The Centers for Medicare and Medicaid Services wants to indefinitely delay the start of its radiation oncology payment model and announce a new time line through future rulemaking, the agency disclosed Wednesday.
CMS also indicated it may consider scaling down the model’s discount factor, which is the amount by which it reduces a episode payments to reserve savings for Medicare.
The model cannot start before Jan. 1, 2023, per a law passed last year to forestall pending Medicare reimbursement cuts. The radiation oncology initiative was originally slated to begin Jan. 1, 2021, and had already been pushed back multiple times.
The mandatory model, managed by the Center for Medicare and Medicaid Innovation, is intended to test whether prospective, site-neutral, episode-based payments for radiotherapy can save Medicare money while preserving or enhancing quality of care. The plan is to experiment with this approach in limited geographic areas.
CMS continues to believe the model would improve radiotherapy delivery and payment and it has backers among some providers and suppliers, according to a Federal Register notice.
But considering legislative postponements, the resources required to implement it and the critical views among key interest groups, CMS now wants to initiate a fresh rulemaking process and set a start date at least six months after a new rule is published.
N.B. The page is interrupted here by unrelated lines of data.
Definition out_of_order_body : Json.dict :=
  [ ("status", Json.Str "ignored");
    ("reason", Json.Str "out_of_order");
    ("message", Json.Str "Event is older than current state") ].

Definition invalid_transition_body (current proposed : string) : Json.dict :=
  [ ("status", Json.Str "rejected");
    ("reason", Json.Str "invalid_transition");
    ("message", Json.Str ("Invalid state transition: " +:+ current +:+ " -> " +:+ proposed)) ].

Definition processed_body (pid : N) (old_status : string) (p : PaymentTransaction)
  : Json.dict :=
  [ ("status", Json.Str "processed");
    ("payment_id", Json.Str (Text.str_uuid pid));
    ("old_status", Json.Str old_status);
    ("new_status", Json.Str (pt_status p));
    ("version", Json.Int (pt_version p)) ].

Section Handler.

(** The [WebhookEvent] built from [json.loads(body_str)], or the text of
    the exception that decoding or validation raises. *)
Variable load_event : string -> string + WebhookEvent.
“Delaying the [Radiation Oncology] Model indefinitely will give RO participants the ability to pause their efforts to prepare for implementation of the RO Model. We welcome additional dialogue with RO participants and stakeholders about Medicare payment for [radiotherapy] services,” the Federal Register notice says.
Oncology providers opposed the program, arguing it would impose too much financial risk and stifle innovation. Provider groups including the American Hospital Association have also urged revisions, including a lower discount factor.
If discounts are set below 3.5% for the professional component of the model and 4.5% for the technical component, CMS would need to expand its geographic scope, the agency wrote in the notice. Episode payments would be split into professional and technical components to account for use within different claims systems.
“We believe that some stakeholders will not support the RO Model test moving forward with unchanged discounts,” CMS wrote. “These stakeholders have also requested that we not increase the geographic scope of the model,” CMS added.